WHAT IS EXPECTED:
Quote exactly and only this range of lines in the data below: the line that holds "else let i := indexOf" to the line that holds "list A := l ++ [x].", both included.

(Collected data)
(** * coc-spring-initializr: the dependency selector, the wizard steps
      and the pom.xml patcher, embedded from the TypeScript sources.

    - [DependencyManager]  src/DependencyManager.ts
    - [Validation]         Utils/index.ts (groupIdValidation and friends)
    - [Wizard]             handler/utils.ts (createPickBox, createInputBox)
                           and the Specify*Step classes
    - [Xml]                Utils/xml/index.ts (updatePom)

    JavaScript strings are modelled by [string], read as ASCII text, on
    which lengths and offsets are those of JavaScript; an optional or
    undefined value by [option]; an array by [list], [push] appending at
    the end; a plain object used as a map by the finite map of the
    entries stored in it. *)

From Stdlib Require Import ZArith String Ascii List Lia Bool.
From stdpp Require Import base list strings gmap pretty.

Local Open Scope string_scope.
Local Open Scope list_scope.
Local Open Scope Z_scope.

(** ** JavaScript values used by every module *)

(** Truthiness of a [string | undefined]: defined and not empty. *)
Definition truthy (v : option string) : bool :=
  match v with
  | Some s => negb (String.eqb s "")
  | None => false
  end.

(** [a || b] on [string | undefined]. *)
Definition js_or (a b : option string) : option string :=
  if truthy a then a else b.

(** [Array.prototype.indexOf] on an array of strings: the first index
    holding [x], or [-1]. *)
Fixpoint indexOf (l : list string) (x : string) : Z :=
  match l with
  | [] => -1
  | y :: l' =>
      if String.eqb y x then 0
      else let i := indexOf l' x in if i <? 0 then -1 else i + 1
  end.

(** [Array.prototype.join]. *)
Fixpoint join (sep : string) (l : list string) : string :=
  match l with
  | [] => ""
  | [x] => x
  | x :: l' => x +:+ sep +:+ join sep l'
  end.

(** [Array.prototype.push] and [Array.prototype.pop]. *)
Definition push {A} (l : list A) (x : A) : list A := l ++ [x].

Definition pop {A} (l : list A) : option A * list A :=
  (last l, removelast l).

(** ** Exceptions and mutable state

    An async function that may throw and that mutates objects it was
    handed is a state transformer returning [Ok] or [Throw]; what was
    mutated before a throw stays mutated. *)

Inductive Error :=
| OperationCanceledError (message : string)
| UserError (message : string).

Inductive Result (A : Type) :=
| Ok (a : A)
| Throw (e : Error).
Arguments Ok {A} a.
Arguments Throw {A} e.

Definition M (S A : Type) : Type := S → Result A * S.

Definition ret {S A} (a : A) : M S A := λ s, (Ok a, s).
Definition throw {S A} (e : Error) : M S A := λ s, (Throw e, s).
Definition bind {S A B} (c : M S A) (k : A → M S B) : M S B :=
  λ s, match c s with
       | (Ok a, s') => k a s'
       | (Throw e, s') => (Throw e, s')
       end.
Definition get {S} : M S S := λ s, (Ok s, s).
Definition modify {S} (f : S → S) : M S unit := λ s, (Ok tt, f s).

Notation "'do' x <- c ; k" := (bind c (λ x, k))
  (at level 10, x pattern, c at level 100, k at level 200, only parsing).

COMPLETED TASK:
      else let i := indexOf l' x in if i <? 0 then -1 else i + 1
  end.

(** [Array.prototype.join]. *)
Fixpoint join (sep : string) (l : list string) : string :=
  match l with
  | [] => ""
  | [x] => x
  | x :: l' => x +:+ sep +:+ join sep l'
  end.

(** [Array.prototype.push] and [Array.prototype.pop]. *)
Definition push {A} (l : list A) (x : A) : list A := l ++ [x].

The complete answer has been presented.